距離十メートルから放たれる火球を避けるのは難しくはない。むしろ、もっと近い距離から放たれるドッチボールの方が避けるという点では難しいだろう。ただ、この訓練の目的は軽い運動で体内の魔力を活性化させることと、ギリギリで避けるという感覚を身に着けるためだ。
この練習を始める前にフェイが忠告していたことをユーキは思い出す。
「君は攻撃に対して過剰に避け過ぎる時がある。軍の進軍と違って、冒険者としてモンスターの群れに突っ込む時に、魔法であれ矢であれ――――或いは剣であれ、無駄に動いて隙を作るのはあまり良くない」
「一応、ガンドで応戦という手もあるけど」
「使える手段は多い方がいいだろう? 今みたくガンドが使えなくなったら、左手一本で立ち向かわなきゃいけないし、ガンドが使える状況でも相手が魔法を撃ってきたら戦況は動きにくくなる。そんな時にはギリギリで躱して相手に技を叩き込むためには、眼と体の感覚をしっかりと掴んでおかなきゃいけない」
「なるほどね……。頑張ってみるよ。ほどほどにな」
そう、あくまでリハビリ目的が主であるはずなのだ。
辛く体を動かせればいい、そう思っていたユーキではあるが、意外にこれが難しい。
「あっつ!」「いたっ!」「うおっ!?」
熱風が掠め、肌の上で爆風が弾け飛ぶ。とてもではないがギリギリで避けるというのは、恐怖心を無理矢理抑え込むことが前提になっている。
これでまだ基礎段階だというのだから、その先に待っている「特訓」のレベルが余計に恐ろしくなってくる。
「どうしたんだい? もう諦めるかい?」
「ふっざけんな。もっとやれるに決まってるだろ」
汗を顎から垂らしながらユーキは、炎から目を離さずに吠える。
真正面の炎はわかりやすいが、逆に左右両方を同時に警戒するというのが難しい。視界の端から端までに納めようとしても、人間の構造上限界がある。
だから一方に集中すると、悪戯好きのマリーとしてはニヤリと笑みを浮かべずにはいられなくなるわけだ。
「ほい、隙あり!」
「あ゛っ、マジか!?」
たった十分の内に数十発も喰らってしまい、フェイもこんなはずではなかったと頭を掻く。

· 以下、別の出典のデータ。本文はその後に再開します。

Lemma without_cr_crlf_to_lf (s : string) :
  without_cr (crlf_to_lf s) = without_cr s.
Proof.
  remember (String.length s) as k eqn:Hk.
  revert s Hk. induction k as [k IH] using lt_wf_ind. intros s ->.
  destruct s as [|c [|d r]]; [reflexivity..|].
  change (crlf_to_lf (String c (String d r)))
    with (if Ascii.eqb c CR && Ascii.eqb d LF
          then String LF (crlf_to_lf r)
          else String c (crlf_to_lf (String d r))).
  assert (without_cr (crlf_to_lf (String d r)) = without_cr (String d r))
    as Htail by (eapply IH; [|reflexivity]; simpl; lia).
  assert (without_cr (crlf_to_lf r) = without_cr r)
    as Htail2 by (eapply IH; [|reflexivity]; simpl; lia).
  destruct (Ascii.eqb c CR) eqn:Hc; destruct (Ascii.eqb d LF) eqn:Hd;
    simpl andb; cbv iota.
  - apply Ascii.eqb_eq in Hc, Hd. subst.
    change (String LF (without_cr (crlf_to_lf r)) = String LF (without_cr r)).
    by rewrite Htail2.
  - change (without_cr (String c (crlf_to_lf (String d r))))
      with (if Ascii.eqb c CR then without_cr (crlf_to_lf (String d r))
            else String c (without_cr (crlf_to_lf (String d r)))).
    change (without_cr (String c (String d r)))
      with (if Ascii.eqb c CR then without_cr (String d r)
            else String c (without_cr (String d r))).
    by rewrite Htail.
  - change (without_cr (String c (crlf_to_lf (String d r))))
      with (if Ascii.eqb c CR then without_cr (crlf_to_lf (String d r))
            else String c (without_cr (crlf_to_lf (String d r)))).
    change (without_cr (String c (String d r)))
      with (if Ascii.eqb c CR then without_cr (String d r)
            else String c (without_cr (String d r))).
    by rewrite Htail.
  - change (without_cr (String c (crlf_to_lf (String d r))))
      with (if Ascii.eqb c CR then without_cr (crlf_to_lf (String d r))
            else String c (without_cr (crlf_to_lf (String d r)))).
    change (without_cr (String c (String d r)))
      with (if Ascii.eqb c CR then without_cr (String d r)
            else String c (without_cr (String d r))).
    by rewrite Htail.
Qed.
(** * DailyGammon score synchronizer: a shallow embedding of
      [dailygammonNewPW_scores3.py] and the properties of its
      reconciliation engine.

    The script reads a workbook (sheets "Players", "Links", "Matches",
    "match_flag", "control"), talks to the DailyGammon site through an HTTP
    session, and writes match identifiers and scores back into the workbook.

    Modelling choices, all visible in the definitions below:
    - Python [str] is [string] restricted to ASCII: [lower] maps A-Z to a-z,
      whitespace is the ASCII part of [str.isspace], digits are 0-9.
    - A cell value is [None], an [int] or a [str] (the only kinds the script
      reads or writes).
    - An openpyxl worksheet is a finite map from (row, column) to cells; a
      cell that was never written reads as [None].
    - Python dictionaries keep insertion order, so they are association lists
      with in-place update ([PyDict]).
    - BeautifulSoup parsing is outside the model: a fetched document is given
      by what the script observes of it (its rows, the text of their cells,
      the links found by the script's regular expressions).
    - Exceptions are an error monad; the HTTP traffic is recorded in a log. *)

From Stdlib Require Import Ascii String DecimalString.
From stdpp Require Import gmap strings list fin_maps.

Local Open Scope string_scope.
Local Open Scope Z_scope.

(* ===================================================================== *)
(** ** Python strings *)
(* ===================================================================== *)

Module PyStr.

(** [str.isspace] on ASCII: TAB, LF, VT, FF, CR, FS, GS, RS, US, SPACE. *)
Definition is_space (c : ascii) : bool :=
  let n := nat_of_ascii c in
  ((9 <=? n)%nat && (n <=? 13)%nat)
  || ((28 <=? n)%nat && (n <=? 32)%nat).
(** The body of the loop over the asset positions of one address: a row,
    or nothing ([continue]) for a position of size zero. *)
Definition position_row (labels_by_address : gmap string string)
  (addr : string) (ap : pyval) : result (option Position.row) :=
  let* pos := py_get_default ap "position" (PDict []) in
  let* szi_v := py_get pos "szi" in
  let szi := _safe_float szi_v in
  if Float.eqb szi (Float.of_Z 0) then Ok None
  else
    let* coin := py_get pos "coin" in
    let* entry_px := py_get pos "entryPx" in
    let* position_value := py_get pos "positionValue" in
    let* unrealized_pnl := py_get pos "unrealizedPnl" in
    let* return_on_equity := py_get pos "returnOnEquity" in
    let* liquidation_px := py_get pos "liquidationPx" in
    let* margin_used := py_get pos "marginUsed" in
    let* leverage := py_get_default pos "leverage" (PDict []) in
    let* leverage_type := py_get leverage "type" in
    let* leverage' := py_get_default pos "leverage" (PDict []) in
    let* leverage_value := py_get leverage' "value" in
    Ok (Some {| Position.label := label_for labels_by_address addr;
                Position.trader := addr;
                Position.coin := coin;
                Position.size := szi;
                Position.entry_px := _safe_float entry_px;
                Position.position_value := _safe_float position_value;
                Position.unrealized_pnl := _safe_float unrealized_pnl;
                Position.return_on_equity := _safe_float return_on_equity;
                Position.liquidation_px := _safe_float liquidation_px;
                Position.margin_used := _safe_float margin_used;
                Position.leverage_type := leverage_type;
                Position.leverage_value := _safe_float leverage_value |}).

Definition somes {A} (l : list (option A)) : list A :=
  flat_map (fun o => match o with Some a => [a] | None => [] end) l.

(** The rows of one address whose clearinghouse state is [state]:
    [for ap in (state or {}).get("assetPositions") or []]. *)
Definition position_rows (labels_by_address : gmap string string)
  (addr : string) (state : pyval) : result (list Position.row) :=
  let* aps := py_get (py_or state (PDict [])) "assetPositions" in
  let* items := py_iter (py_or aps (PList [])) in
  let* rows := mapM (position_row labels_by_address addr) items in
  Ok (somes rows).

(** [sort_values] orders the rows by the key and leaves rows with the
    same key in the order they had: a stable sort, here by insertion.
    (For the single key of the fills table pandas sorts with numpy's
    quicksort, which is an insertion sort on tables of up to 16 rows;
    on longer tables the order among rows of the same time is numpy's
    and is not modelled.) *)
Section StableSort.
Context {A : Type} (R : relation A) `{forall x y, Decision (R x y)}.

Fixpoint insert_sorted (x : A) (l : list A) : list A :=
  match l with
  | [] => [x]
  | y :: l' => if decide (R x y) then x :: l else y :: insert_sorted x l'
  end.
(** No element of [l] equals the one before it, [prev] being before the
    first. *)
Fixpoint no_repeat_from {A} (prev : A) (l : list A) : Prop :=
  match l with
  | [] => True
  | x :: rest => x ≠ prev ∧ no_repeat_from x rest
  end.

(** The frames a run of hand-off operations captured, and the ones it
    delivered to the consumer. *)
Definition produced (ops : list handoff_op) : list bytes :=
  omap (λ op, match op with Produce indata => Some indata | Consume => None end)
    ops.

Definition delivered (obs : list handoff_obs) : list (option bytes) :=
  omap (λ o, match o with Delivered item => Some item | _ => None end) obs.

(** A turn on which the loop returns. *)
Definition stops (t : tick) : bool :=
  negb (t_running t) || bool_decide (t_item t = None).

(** ** More worked examples *)

(** Client 7 connected, with the mute flag set. *)
Definition example_env_muted : Env := {|
  muted := true;
  voice_clients := [7];
  is_connected := λ _, true;
  send_audio_packet := λ _ _, None;
|}.

(** The turn on which the loop gets the [None] sentinel. *)
Definition example_stop : tick :=
  {| t_running := true; t_item := None; t_env := example_env |}.

(** A stretch of silence: an all-zero frame, a muted frame, an all-zero
    frame. *)
Definition example_silence : list (Env * bytes) :=
  [(example_env, [x00]); (example_env_muted, [x05]); (example_env, [x00; x00])].

Definition example_sound_device : SoundDevice :=
  {| sd_name := "Microphone"; is_default := true |}.

Definition example_fetched : list Channel :=
  [{| ch_id := 100; ch_is_voice := true |};
   {| ch_id := 101; ch_is_voice := false |}].

(** * Properties *)

(** ** The gate and the silence counter *)

Lemma bytes_count_le (x : byte) (buffer : bytes) :
  bytes_count x buffer ≤ len buffer.
Proof.
  unfold bytes_count, len. pose proof (length_filter (λ y, y = x) buffer). lia.
Qed.

Lemma bytes_count_eq_len (buffer : bytes) :
  bytes_count x00 buffer = len buffer ↔ Forall (λ y, y = x00) buffer.
Proof.
  induction buffer as [|b buffer IH].
  - split; [constructor | reflexivity].
  - pose proof (bytes_count_le x00 buffer) as Hle.
    unfold bytes_count, len in *. rewrite filter_cons.
    destruct (decide (b = x00)) as [->|Hne]; simpl.
    + rewrite Forall_cons. split.
      * intros Heq. split; [done|]. apply IH. lia.
      * intros [_ Hall]. apply IH in Hall. lia.
    + split; [lia|]. intros Hall. apply Forall_cons in Hall as [? _]. done.
Qed.

Lemma count_test_all_zero (buffer : bytes) :
  (bytes_count x00 buffer =? len buffer) = all_zero buffer.
Proof.
  unfold all_zero.
  destruct (bytes_count x00 buffer =? len buffer) eqn:Heq.
  - apply Z.eqb_eq, bytes_count_eq_len in Heq. by rewrite bool_decide_eq_true_2.
  - apply Z.eqb_neq in Heq. rewrite bool_decide_eq_false_2; [done|].
    intros Hall. by apply Heq, bytes_count_eq_len.
Qed.

Lemma gate_counter (e : Env) (buffer : bytes) (k : Z) :
  (gate (muted e) buffer k).2 = if silent_frame (e, buffer) then k + 1 else 0.
Proof.
  unfold gate, silent_frame. simpl. rewrite count_test_all_zero.
  destruct (muted e); [done|]. simpl. by destruct (all_zero buffer).
Qed.

Lemma gate_buffer (e : Env) (buffer : bytes) (k : Z) :
  (gate (muted e) buffer k).1
  = if muted e then zero_bytes (length buffer) else buffer.
Proof.
  unfold gate. destruct (muted e); [done|].
  by destruct (bytes_count x00 buffer =? len buffer).
Qed.

Section VoiceLoopFacts.
Context `{OpusLib encoder_state}.
Implicit Types (s : loop_state encoder_state) (e : Env) (buffer : bytes).

Lemma loop_body_counter e buffer s :
  consecutive_silence (loop_body e buffer s).1
  = (gate (muted e) buffer (consecutive_silence s)).2.
Proof. unfold loop_body. by case_match. Qed.

Lemma loop_body_attrs e buffer s :
  _dmb_speaking (loop_body e buffer s).1
  = (signal_speaking e
       (speaking_of (consecutive_silence (loop_body e buffer s).1))
       (_dmb_speaking s) (voice_clients e)).1.
Proof. rewrite loop_body_counter. unfold loop_body. by case_match. Qed.

(** All turns built with [frame] are processed, one after the other. *)
Lemma encode_voice_loop_frames_snoc
    (frames : list (Env * bytes)) (f : Env * bytes) s :
  encode_voice_loop ((λ f, frame f.1 f.2) <$> (frames ++ [f])) s
  = let r := encode_voice_loop ((λ f, frame f.1 f.2) <$> frames) s in
    let r' := loop_body f.1 f.2 r.1 in
    (r'.1, r.2 ++ [r'.2]).
Proof.
  revert s. induction frames as [|g frames IH]; intros s; [done|].
  simpl. rewrite IH. done.
Qed.

Lemma encode_voice_loop_frames_length (frames : list (Env * bytes)) s :
  length (encode_voice_loop ((λ f, frame f.1 f.2) <$> frames) s).2
  = length frames.
Proof.
  revert s. induction frames as [|g frames IH]; intros s; [done|].
  simpl. by rewrite IH.
Qed.

(** The counter never goes below zero. *)
Lemma loop_body_counter_nonneg e buffer s :
  0 ≤ consecutive_silence s → 0 ≤ consecutive_silence (loop_body e buffer s).1.
Proof.
  intros Hs. rewrite loop_body_counter, gate_counter. case_match; lia.
Qed.

Lemma encode_voice_loop_counter_nonneg (ticks : list tick) s :
  0 ≤ consecutive_silence s →
  0 ≤ consecutive_silence (encode_voice_loop ticks s).1.
Proof.
  revert s. induction ticks as [|t ticks IH]; intros s Hs; [done|].
  simpl. destruct (t_running t); [|done]. destruct (t_item t); [|done].
  simpl. by apply IH, loop_body_counter_nonneg.
Qed.

(** C2. After any sequence of processed frames, started from the initial
    state, the counter is the number of trailing frames that were muted or
    all zero; each such frame adds exactly one to it, and every other frame
    sets it to zero. All frames of the sequence are processed. *)
Theorem consecutive_silence_counts_trailing_silent_frames :
  ∀ (encoder0 : encoder_state) (frames : list (Env * bytes)),
    let r := encode_voice_loop ((λ f, frame f.1 f.2) <$> frames)
               (loop_init encoder0) in
    length r.2 = length frames
    ∧ consecutive_silence r.1 = Z.of_nat (trailing_count silent_frame frames)
    ∧ ∀ e buffer s,
        consecutive_silence (loop_body e buffer s).1
        = if muted e || all_zero buffer then consecutive_silence s + 1 else 0.
Proof.
  intros encoder0 frames r. subst r. split; [|split].
  - apply encode_voice_loop_frames_length.
  - induction frames as [|f frames IH] using rev_ind; [done|].
    rewrite encode_voice_loop_frames_snoc. simpl.
    rewrite loop_body_counter, gate_counter, IH.
    unfold trailing_count. rewrite reverse_snoc. simpl.
    destruct f as [e buffer]. simpl. case_match; lia.
  - intros e buffer s. by rewrite loop_body_counter, gate_counter.
Qed.

End VoiceLoopFacts.

(** ** Signalling and fan-out *)

Lemma getattr_insert_eq (attrs : gmap Z SpeakingState.t) c sp :
  getattr_dmb_speaking (<[c := sp]> attrs) c = sp.
Proof. unfold getattr_dmb_speaking. by rewrite lookup_insert_eq. Qed.

Lemma getattr_insert_ne (attrs : gmap Z SpeakingState.t) c c' sp :
  c ≠ c' →
  getattr_dmb_speaking (<[c := sp]> attrs) c' = getattr_dmb_speaking attrs c'.
Proof. intros. unfold getattr_dmb_speaking. by rewrite lookup_insert_ne. Qed.

Lemma signals_to_cons_eq c sp evs :
  signals_to c (EvSpeak c sp :: evs) = sp :: signals_to c evs.
Proof. unfold signals_to. simpl. rewrite filter_cons_True; done. Qed.

Lemma signals_to_cons_ne c c' sp evs :
  c' ≠ c → signals_to c (EvSpeak c' sp :: evs) = signals_to c evs.
Proof. intros. unfold signals_to. simpl. rewrite filter_cons_False; done. Qed.

Lemma elem_of_signals_to c sp evs :
  sp ∈ signals_to c evs ↔ (c, sp) ∈ signals evs.
Proof.
  unfold signals_to. rewrite list_elem_of_fmap. split.
  - intros [[c' sp'] [Heq Hin]]. apply list_elem_of_filter in Hin as [Hc Hin].
    simpl in *. by subst.
  - intros Hin. exists (c, sp). split; [done|].
    apply list_elem_of_filter. done.
Qed.

(** What the signalling loop does for one client id [c], from any store:
    at most one signal, and exactly when [c] is listed, connected and its
    attribute differs. *)
Lemma signal_speaking_client e sp c clients :
  ∀ attrs,
    signals_to c (signal_speaking e sp attrs clients).2
    = (if bool_decide (c ∈ clients) && is_connected e c
          && bool_decide (getattr_dmb_speaking attrs c ≠ sp)
       then [sp] else [])
    ∧ (signal_speaking e sp attrs clients).1 !! c
      = (if bool_decide (c ∈ clients) && is_connected e c
            && bool_decide (getattr_dmb_speaking attrs c ≠ sp)
         then Some sp else attrs !! c).
Proof.
  induction clients as [|vc clients IH]; intros attrs; simpl; [done|].
  destruct (decide (vc = c)) as [->|Hne].
  - rewrite (bool_decide_eq_true_2 (c ∈ c :: clients))
      by apply list_elem_of_here.
    simpl.
    destruct (is_connected e c) eqn:Hconn; simpl.
    + destruct (bool_decide (getattr_dmb_speaking attrs c ≠ sp)) eqn:Hdiff;
        simpl.
      * destruct (IH (<[c := sp]> attrs)) as [IH1 IH2].
        rewrite getattr_insert_eq in IH1, IH2.
        rewrite (bool_decide_eq_false_2 (sp ≠ sp)) in IH1, IH2
          by (intros Hc; by apply Hc).
        rewrite andb_false_r in IH1, IH2.
        rewrite signals_to_cons_eq, IH1, IH2, lookup_insert_eq. done.
      * destruct (IH attrs) as [IH1 IH2].
        rewrite Hdiff, andb_false_r in IH1, IH2. done.
    + destruct (IH attrs) as [IH1 IH2].
      rewrite andb_false_r in IH1, IH2. done.
  - assert (bool_decide (c ∈ vc :: clients) = bool_decide (c ∈ clients)) as ->.
    { apply bool_decide_ext. rewrite elem_of_cons. split; [intros [?|?]; [congruence|done] | by right]. }
    destruct (is_connected e vc
              && bool_decide (getattr_dmb_speaking attrs vc ≠ sp)); simpl.
    + destruct (IH (<[vc := sp]> attrs)) as [IH1 IH2].
      rewrite getattr_insert_ne in IH1, IH2 by done.
      rewrite lookup_insert_ne in IH2 by done.
      by rewrite signals_to_cons_ne.
    + apply IH.
Qed.

Lemma signals_app evs evs' : signals (evs ++ evs') = signals evs ++ signals evs'.
Proof.
  induction evs as [|ev evs IH]; [done|]. destruct ev; simpl; by rewrite ?IH.
Qed.

Lemma encoded_app evs evs' : encoded (evs ++ evs') = encoded evs ++ encoded evs'.
Proof.
  induction evs as [|ev evs IH]; [done|]. destruct ev; simpl; by rewrite ?IH.
Qed.

Lemma send_targets_app evs evs' :
  send_targets (evs ++ evs') = send_targets evs ++ send_targets evs'.
Proof.
  induction evs as [|ev evs IH]; [done|]. destruct ev; simpl; by rewrite ?IH.
Qed.

Lemma signal_speaking_only_signals e sp clients :
  ∀ attrs,
    encoded (signal_speaking e sp attrs clients).2 = []
    ∧ send_targets (signal_speaking e sp attrs clients).2 = [].
Proof.
  induction clients as [|vc clients IH]; intros attrs; simpl; [done|].
  case_match; simpl; apply IH.
Qed.

Lemma fan_out_summary e packet clients :
  signals (fan_out e packet clients) = []
  ∧ encoded (fan_out e packet clients) = []
  ∧ send_targets (fan_out e packet clients)
    = filter (λ c, is_connected e c = true) clients.
Proof.
  induction clients as [|vc clients (IH1 & IH2 & IH3)]; simpl; [done|].
  rewrite filter_cons.
  destruct (is_connected e vc) eqn:Hconn; simpl.
  - destruct (send_audio_packet e vc packet); simpl; rewrite IH1, IH2, IH3;
      by destruct (decide (true = true)).
  - rewrite IH1, IH2, IH3. by destruct (decide (false = true)).
Qed.

Section LoopBodyFacts.
Context `{OpusLib encoder_state}.
Implicit Types (s : loop_state encoder_state) (e : Env) (buffer : bytes).

(** The trace of one iteration, seen through the observers. *)
Lemma loop_body_summary e buffer s :
  let r := loop_body e buffer s in
  let k := consecutive_silence r.1 in
  signals r.2
  = signals (signal_speaking e (speaking_of k) (_dmb_speaking s)
               (voice_clients e)).2
  ∧ encoded r.2
    = (if bool_decide (k ≤ 2)
       then [(gate (muted e) buffer (consecutive_silence s)).1] else [])
  ∧ send_targets r.2
    = (if bool_decide (k ≤ 2) then connected_clients e else []).
Proof.
  intros r k. subst r k. rewrite loop_body_counter. unfold loop_body.
  set (g := gate (muted e) buffer (consecutive_silence s)).
  set (sig := signal_speaking e (speaking_of g.2) (_dmb_speaking s)
                (voice_clients e)).
  destruct (signal_speaking_only_signals e (speaking_of g.2) (voice_clients e)
              (_dmb_speaking s)) as [Henc Hsend].
  fold sig in Henc, Hsend.
  destruct (2 <? g.2) eqn:Hk; simpl.
  - apply Z.ltb_lt in Hk. rewrite bool_decide_eq_false_2 by lia. done.
  - apply Z.ltb_ge in Hk. rewrite bool_decide_eq_true_2 by lia.
    rewrite signals_app, encoded_app, send_targets_app, Henc, Hsend. simpl.
    destruct (fan_out_summary e
      (opus_encode_float (opus_encoder s) g.1 (len g.1 / 8) (len g.1)).2
      (voice_clients e)) as (-> & -> & ->).
    by rewrite app_nil_r.
Qed.
(** * notePlayer: the 88-key table and the three note builders

    A shallow embedding of [src/notePlayer.js].  JavaScript numbers that
    carry a frequency, a duration or a volume are IEEE-754 binary64 values
    and are modelled by Rocq's primitive floats, so that the table is the
    very sequence of doubles the program computes.  Numbers that only count
    (the key number, the octave index) are modelled by [Z].

    The program is effectful in three ways that matter here: it writes to
    the console, it draws a random duration, and it may instantiate a
    WebAudio [AudioContext].  These are threaded through an explicit
    [World]; exceptions are a [Throw] result, caught by [try_catch] exactly
    where the source has a [try { } catch]. *)

From Stdlib Require Import Floats ZArith QArith Qabs List String Ascii Bool Lia.
From Stdlib Require Import DecimalString Sorted.
Import ListNotations.

Local Open Scope string_scope.
Local Open Scope Z_scope.

(** ** JavaScript values *)

(** A slot that holds [undefined], [null] or a proper value of type [A].
    A property that was never assigned reads as [undefined]. *)
Inductive js (A : Type) : Type :=
| undefined
| null
| val (a : A).
Arguments undefined {A}.
Arguments null {A}.
Arguments val {A} a.

(** [String.prototype.substr(start, length)] (ECMAScript B.2.3.1). *)
Definition substr (start len : Z) (s : string) : string :=
  let size := Z.of_nat (String.length s) in
  let from := if start <? 0 then Z.max (size + start) 0 else Z.min start size in
  let count := Z.min (Z.max len 0) (size - from) in
  substring (Z.to_nat from) (Z.to_nat count) s.

(** [string + number] for an integral number: its decimal numeral. *)
Definition number_to_string (z : Z) : string :=
  NilZero.string_of_int (Z.to_int z).

(** [Math.pow(2, 1/12)]: the binary64 value nearest to the twelfth root of
    two (see [Math_pow_2_twelfth_nearest] below), printed by JavaScript as
    1.0594630943592953. *)
Definition Math_pow_2_twelfth : float := 0x1.0f38f92d97963p+0%float.

(** ** The part of lodash the program uses *)

Module lodash.
Section Wrappers.
Context {G A B : Type}.

(** [_(l).map(function (v, k) { ... })] with an iteratee that reads and
    writes globals of type [G]: elements are visited left to right and
    the globals are threaded through. *)
Fixpoint map_from (f : A -> nat -> G -> B * G) (k : nat) (l : list A) (g : G)
  : list B * G :=
  match l with
  | [] => ([], g)
  | v :: rest =>
      let (b, g1) := f v k g in
      let (bs, g2) := map_from f (S k) rest g1 in
      (b :: bs, g2)
  end.

Definition map (f : A -> nat -> G -> B * G) (l : list A) (g : G) : list B * G :=
  map_from f 0 l g.

(** [dropRightWhile(function (e, i) { ... })]: scanning from the right end,
    elements are dropped as long as the predicate holds of the element and
    its index. *)
Fixpoint dropRightWhile_from (p : A -> nat -> bool) (i : nat) (l : list A)
  : list A :=
  match l with
  | [] => []
  | e :: rest =>
      match dropRightWhile_from p (S i) rest with
      | [] => if p e i then [] else [e]
      | kept => e :: kept
      end
  end.

Definition dropRightWhile (p : A -> nat -> bool) (l : list A) : list A :=
  dropRightWhile_from p 0 l.

(** [find]: the first element satisfying the predicate, or [undefined],
    here [None]. *)
Definition find (p : A -> bool) (l : list A) : option A := List.find p l.

(** [Array.prototype.reduce] without an initial value: the accumulator
    starts at the first element; [None] stands for the [TypeError] raised
    on an empty array. *)
Definition reduce (f : A -> A -> A) (l : list A) : option A :=
  match l with
  | [] => None
  | first :: rest => Some (fold_left f rest first)
  end.
End Wrappers.

(** [flatten]: one level. *)
Definition flatten {A : Type} (l : list (list A)) : list A := List.concat l.
End lodash.

(** ** The table of keys: [notePlayer.getNotesInfo] *)

Record AudioContext : Type := mkAudioContext { context_id : nat }.

(** The only audio node the builders touch: a context's [destination]. *)
Inductive AudioNode : Type :=
| Destination (ctx : AudioContext).

Definition destination (ctx : AudioContext) : AudioNode := Destination ctx.

(** An element of the table.  [audioContext] is absent from a fresh element
    and assigned by the builders before they call the constructor. *)
Module NoteInfo.
Record t : Type := mk {
  keynb : Z;
  freq : float;
  name : string;
  audioContext : js AudioContext
}.

Definition set_audioContext (ac : js AudioContext) (n : t) : t :=
  {| keynb := keynb n; freq := freq n; name := name n; audioContext := ac |}.
End NoteInfo.

Definition DICT_KEYS : list string :=
  ["A"; "A#"; "B"; "C"; "C#"; "D"; "D#"; "E"; "F"; "F#"; "G"; "G#"].

Definition DICT_OCTAVES : list Z := [0; 1; 2; 3; 4; 5; 6; 7; 8].

(** The two globals the iteratee updates. *)
Record Globals : Type := mkGlobals { KEYNB : Z; FREQ : float }.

フェイの予想では少なくともユーキの身体能力なら、これくらいはできるだろうと想定していたようだが、意外にもユーキは苦戦していた。
「ユーキさん。頑張って!」
「おう、任せとけ」
サクラは既に魔力が回復しているのか、杖の先に火球を作り、マリーと同じように移動させる練習をしている。フランも、その横で同じ練習をしているのだが魔力量のコントロールが甘い。サクラがピンポン玉サイズなのに対して、フランのは拳よりも大きくなってしまって慌てている。
それを見ながらフェイはユーキとサクラを見比べて首を捻った。
「……二人とも魔力をかなり使ったはずなのに、圧倒的にサクラさんの方が回復が早い。いや、ユーキの方が圧倒的に遅い、のか?」
どちらも昨日の戦いで魔力を使い果たした。その直後はユーキの方が動くことができたが回復は遅く、逆に気絶するほどの状態だったサクラが今は元気に動けている。使う魔法の系統や魔力の動かし方の違いで、ここまで差が出るというのは聞いたことがない。身体強化くらいしか魔法を使わないフェイとしては、その疑問を呟くことはしても、それを誰かに問いかけることはしなかった。